«Sempre soube que na minha cabeça alguma coisa não funcionava muito bem», diz-nos logo ao início Rosa Montero. Voltando ao solo fértil que alimentou A Louca da Casa, esta sua convicção encontrou eco em estudos científicos e dados concretos, mas sobretudo na observação da sua própria vida e nas biografias desses «loucos» e «estranhos» seres dedicados, como ela, à arte da escrita, almas que transformaram o sofrimento pessoal em matéria literária.
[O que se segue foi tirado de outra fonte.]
(** The loop body. *)
Definition optimization_turn (ewald_param : number) : result turn :=
  q ← num_div ewald_param (PyFloat cube_root_vol);
  let ewald := num_mul q (PyFloat root_det_dielectric) in
  max_r_vector_norm ← num_div (PyFloat prod_cutoff_fwhm) ewald;
  rs ← _generate_neighbor_lattices real_lattice max_r_vector_norm true zeros3;
  let num_real_lattice := count rs in
  let max_g_vector_norm :=
    num_mul (num_mul (PyFloat 2) ewald) (PyFloat prod_cutoff_fwhm) in
  gs ← _generate_neighbor_lattices reciprocal max_g_vector_norm false zeros3;
  let num_reciprocal_lattice := count gs in
  diff_real_reciprocal ← int_truediv num_real_lattice num_reciprocal_lattice;
  b ← in_band convergence diff_real_reciprocal;
  if (b : bool) then
    e ← Ewald_init lib real_lattice dielectric_tensor ewald prod_cutoff_fwhm
          (Some num_real_lattice) (Some num_reciprocal_lattice);
    Ok (Return e)
  else
    p ← float_pow lib diff_real_reciprocal 0.17;
    Ok (Continue (num_mul ewald_param (PyFloat p))).

(** The loop, run for at most [fuel] turns: [None] when it is still
    running after them. *)
Fixpoint optimization_loop (fuel : nat) (ewald_param : number)
  : option (result Ewald) :=
  match fuel with
  | O => None
  | S fuel' =>
      match optimization_turn ewald_param with
      | Raise e => Some (Raise e)
      | Ok (Return e) => Some (Ok e)
      | Ok (Continue ewald_param') => optimization_loop fuel' ewald_param'
      end
  end.

End optimizer.

(** The statements before the loop: the constants of the loop and the
    first [ewald_param]. *)
Definition optimization_start (lib : NumLib) (structure dielectric_tensor : matrix)
    (initial_value : option float) : result (float * float * number) :=
  root_det_dielectric ← math_sqrt (linalg_det lib dielectric_tensor);
  let real_lattice := structure in
  let reciprocal := reciprocal_lattice lib structure in
  cube_root_vol ← math_pow lib (volume lib structure) (1 / 3)%float;
  match initial_value with
  | Some x => Ok (cube_root_vol, root_det_dielectric, PyFloat x)
  | None =>
      let l_r := gmean lib [norm (row0 real_lattice); norm (row1 real_lattice);
                            norm (row2 real_lattice)] in
      let l_g := gmean lib [norm (row0 reciprocal); norm (row1 reciprocal);
                            norm (row2 reciprocal)] in
      Ok (cube_root_vol, root_det_dielectric,
          NpFloat (PrimFloat.sqrt (l_g / l_r / 2) * cube_root_vol
                   / root_det_dielectric)%float)
  end.

(** [Ewald.from_optimization], the loop run for at most [fuel] turns.  The
    structure is given by its lattice matrix, from which pymatgen derives
    the reciprocal matrix and the volume. *)
Definition from_optimization (lib : NumLib) (fuel : nat)
    (structure dielectric_tensor : matrix) (initial_value : option float)
    (convergence prod_cutoff_fwhm : float) : option (result Ewald) :=
  match optimization_start lib structure dielectric_tensor initial_value with
  | Raise e => Some (Raise e)
  | Ok (cube_root_vol, root_det_dielectric, ewald_param) =>
      optimization_loop lib structure (reciprocal_lattice lib structure)
        dielectric_tensor cube_root_vol root_det_dielectric convergence
        prod_cutoff_fwhm fuel ewald_param
  end.

(** ** The interaction sphere *)

(** [(a_i x a_j) . a_k / |a_i x a_j|] for one axis [a_k]. *)
Definition plane_distance (a_i a_j a_k : vec) : float :=
  (abs (dot (cross a_i a_j) a_k) / norm (cross a_i a_j))%float.

(** [calc_distance_two_planes]: entry [i] pairs [lattice_vectors[i - 2]] and
    [lattice_vectors[i - 1]] with [lattice_vectors[i]]. *)
Definition calc_distance_two_planes (lattice_vectors : matrix) : list float :=
  [ plane_distance (row1 lattice_vectors) (row2 lattice_vectors)
      (row0 lattice_vectors);
    plane_distance (row2 lattice_vectors) (row0 lattice_vectors)
      (row1 lattice_vectors);
    plane_distance (row0 lattice_vectors) (row1 lattice_vectors)
      (row2 lattice_vectors) ].

(** Python's [max] and [min] over a non-empty sequence: the first element
    is kept until a later one compares greater (smaller). *)
Definition py_max (x : float) (xs : list float) : float :=
  fold_left (fun m y => if (m <? y)%float then y else m) xs x.
Definition py_min (x : float) (xs : list float) : float :=
  fold_left (fun m y => if (y <? m)%float then y else m) xs x.

(** [calc_max_sphere_radius] *)
Definition calc_max_sphere_radius (lattice_vectors : matrix) : float :=
  match calc_distance_two_planes lattice_vectors with
  | d :: ds => (py_max d ds / 2)%float
  | [] => nan
  end.

(** Half the shortest inter-plane distance, the radius of the largest
    sphere that fits inside the cell (the specification's threshold). *)
Definition half_shortest_plane_distance (lattice_vectors : matrix) : float :=
  match calc_distance_two_planes lattice_vectors with
  | d :: ds => (py_min d ds / 2)%float
  | [] => nan
  end.
(** * The dispatch-and-fallback orchestrator of [packages/ai/src/ai.ts]

    A shallow embedding of class [AI]: the adapter and tool registries,
    fallback resolution, the promise-mode operations ([chatPromise],
    [generateText], [summarize], [embed]), the streaming operations
    ([chatStream], [generateTextStream]) with their fallback walkers, the
    tool-execution loop of [chatStream], and [addAdapter].

    Conventions.
    - A JavaScript object used as a dictionary ([JsObject]) is the list of
      its own properties; those whose key is not an array index stand in the
      order in which they were created.  The
      adapter map and the tool registry are ordinary objects, whose
      prototype is [Object.prototype]: reading [o[k]] finds the own
      property [k] or else what [Object.prototype] defines under [k]
      ([obj_read]), and [Object.keys] lists the keys that are array indices
      first, in ascending numeric order, then the other keys in creation
      order ([obj_keys]).
    - A [Map] is an association list in insertion order:
      [Map.prototype.forEach] visits the entries in that order.
    - Backends are opaque and stateful: every adapter method is a function of
      the request and of an abstract [World], and returns the next [World].
    - A thrown value or rejection reason ([JsThrown]) is any value, [null]
      and [undefined] included.  Reading a property of one of these two, or
      calling what is not a function, throws a [TypeError]; its message is
      the engine's ([TypeError_message]).
    - An [async] function is a computation in the monad [M] (state plus a
      thrown value); an [async function*] is a computation in [G], which also
      collects the chunks it yields.
    - The state [Env] carries, besides the [World], the list of backend
      calls made so far and the lines written by [console.warn]. *)

From stdpp Require Import gmap strings list pretty.
From Stdlib Require Import ZArith String Ascii.

Local Open Scope string_scope.

(** ** JavaScript values that the model needs *)

(** The double quote and the line feed, for the template literals. *)
Definition dquote : string := String (ascii_of_nat 34) EmptyString.
Definition newline : string := String (ascii_of_nat 10) EmptyString.

Inductive Nullish : Type := JsNull | JsUndefined.

(** A thrown value.  [JsError m] is an instance of [Error], or of a subclass
    such as [TypeError] or [SyntaxError], whose [message] is [m].
    [JsNullish v] is [null] or [undefined].  [JsOther s m] is any other
    value: [String(v)] is [s] and [v.message] is [m] ([None] for
    [undefined]). *)
Inductive JsThrown : Type :=
| JsError (message : string)
| JsOther (text : string) (message : option string)
| JsNullish (v : Nullish).

Definition isNullish (e : JsThrown) : bool :=
  match e with
  | JsNullish _ => true
  | _ => false
  end.

(** [error.message] where [error] is neither [null] nor [undefined]; for
    these two the read throws, see [readMessage]. *)
Definition messageOf (e : JsThrown) : option string :=
  match e with
  | JsError m => Some m
  | JsOther _ m => m
  | JsNullish _ => None
  end.

(** [(error instanceof Error ? error : new Error(String(error))).message] *)
Definition asErrorMessage (e : JsThrown) : string :=
  match e with
  | JsError m => m
  | JsOther s _ => s
  | JsNullish JsNull => "null"
  | JsNullish JsUndefined => "undefined"
  end.

(** Why the engine throws a [TypeError] in this class: a property is read
    of [null] or [undefined], or what is called is [undefined].  [callee] is
    the called expression as the source writes it, the arguments of an
    inner call left out. *)
Inductive TypeErrorCause : Type :=
| ReadOfNullish (v : Nullish) (property : string)
| NotAFunction (callee : string).

(** [x || dflt] on strings: the empty string is falsy. *)
Definition orElse (x dflt : string) : string :=
  match x with
  | EmptyString => dflt
  | _ => x
  end.

(** *** Objects used as dictionaries *)

(** The own properties of an object; a key stands once in the list, and
    the keys that are not array indices stand in the order of their
    creation.  Where the array indices stand in the list is of no
    consequence: the class observes the order of the keys only through
    [Object.keys], which lists the array indices first and in ascending
    order, see [obj_keys]. *)
Definition JsObject (V : Type) : Type := list (string * V).

(** The own property [k] of [o]. *)
Fixpoint obj_get {V} (o : JsObject V) (k : string) : option V :=
  match o with
  | [] => None
  | (k', v) :: o' => if String.eqb k' k then Some v else obj_get o' k
  end.

(** [o[k] = v], and [{ ...o, [k]: v }] as a new object: the value of an own
    property is replaced where the property stands, a new property is
    created after the others.  The spread copies the own properties in the
    order of [Object.keys], which keeps the keys that are not array indices
    in their order. *)
Fixpoint obj_set {V} (o : JsObject V) (k : string) (v : V) : JsObject V :=
  match o with
  | [] => [(k, v)]
  | (k', v') :: o' =>
      if String.eqb k' k then (k', v) :: o' else (k', v') :: obj_set o' k v
  end.

(** The names under which [Object.prototype] defines a property: those of
    the language and the accessors of its Annex B.  Each of them is a
    function, or for [__proto__] the prototype object itself: a value that
    is truthy and has none of the properties of an adapter or of a tool. *)
Definition objectPrototypeKeys : list string :=
  ["constructor"; "hasOwnProperty"; "isPrototypeOf"; "propertyIsEnumerable";
   "toLocaleString"; "toString"; "valueOf"; "__proto__"; "__defineGetter__";
   "__defineSetter__"; "__lookupGetter__"; "__lookupSetter__"].

Definition inheritedKey (k : string) : bool :=
  existsb (String.eqb k) objectPrototypeKeys.

(** What a property read gives when it is not [undefined]: the value of an
    own property, or the value that [Object.prototype] holds under [key]. *)
Inductive JsProperty (V : Type) : Type :=
| Own (v : V)
| Inherited (key : string).
Arguments Own {V} v.
Arguments Inherited {V} key.

(** [o[k]]: [None] stands for [undefined]. *)
Definition obj_read {V} (o : JsObject V) (k : string) : option (JsProperty V) :=
  match obj_get o k with
  | Some v => Some (Own v)
  | None => if inheritedKey k then Some (Inherited k) else None
  end.

(** The value of a decimal digit. *)
Definition digitValue (c : ascii) : option N :=
  let n := N_of_ascii c in
  if ((48 <=? n) && (n <=? 57))%N then Some (n - 48)%N else None.

Fixpoint digitsValue (acc : N) (s : string) : option N :=
  match s with
  | EmptyString => Some acc
  | String c s' =>
      match digitValue c with
      | Some d => digitsValue (10 * acc + d)%N s'
      | None => None
      end
  end.

(** A key is an array index when it is the decimal numeral, without a
    leading zero, of an integer from 0 to 2^32 - 2. *)
Definition arrayIndex (k : string) : option N :=
  match k with
  | EmptyString => None
  | String c more =>
      match digitsValue 0 k with
      | Some n =>
          let canonical :=
            match more with
            | EmptyString => true
            | _ => negb (N_of_ascii c =? 48)%N
            end in
          if canonical && (n <=? 4294967294)%N then Some n else None
      | None => None
      end
  end.

Definition isArrayIndex (k : string) : bool :=
  match arrayIndex k with Some _ => true | None => false end.

(** The place of the index [i] among indices in ascending order. *)
Fixpoint insertIndex (i : N) (k : string) (sorted : list (N * string))
  : list (N * string) :=
  match sorted with
  | [] => [(i, k)]
  | (j, k') :: more =>
      if (i <? j)%N then (i, k) :: sorted else (j, k') :: insertIndex i k more
  end.

(** One step of the collection of the array indices: an array index is
    put at its place, another key is left out. *)
Definition collectIndex (sorted : list (N * string)) (k : string) : list (N * string) :=
  match arrayIndex k with
  | Some i => insertIndex i k sorted
  | None => sorted
  end.

(** The array indices among [ks], in ascending order. *)
Definition indexKeys (ks : list string) : list (N * string) :=
  fold_left collectIndex ks [].

(** Ascending order of indexed keys. *)
Fixpoint ascendingKeys (sorted : list (N * string)) : Prop :=
  match sorted with
  | [] => True
  | (i, _) :: more => Forall (fun jk => (i <= fst jk)%N) more /\ ascendingKeys more
  end.

(** The keys of [ks] that are not array indices, in their order. *)
Definition nameKeys (ks : list string) : list string :=
  List.filter (fun k => negb (isArrayIndex k)) ks.

(** The order in which the own keys [ks], given in creation order, are
    enumerated. *)
Definition ownKeysOrder (ks : list string) : list string :=
  (map snd (indexKeys ks) ++ nameKeys ks)%list.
Sylvia Plath, Emily Dickinson e muitos outros estão presentes nestas páginas repletas de empatia pelos dramas humanos e, ao mesmo tempo, de admiração por toda a beleza daí resultante.
Indicado para: aliviar sentimentos de desajuste, inadequação, divergência, diferença, inquietação, excentricidade, suposta anomalia e solidão; amparar quadros de depressão, obsessão, ataques de pânico, angústia e medo; promover a saúde mental; entender a imaginação e o processo criativo;
Efeitos secundários: momentos de introspeção e reflexão; aprofundar do autoconhecimento; sentimentos de compaixão, empatia, esperança, otimismo e leveza; acréscimo de cultura geral; vontade de alimentar a sua criatividade;
Posologia: Leitura de dois capítulos após o jantar.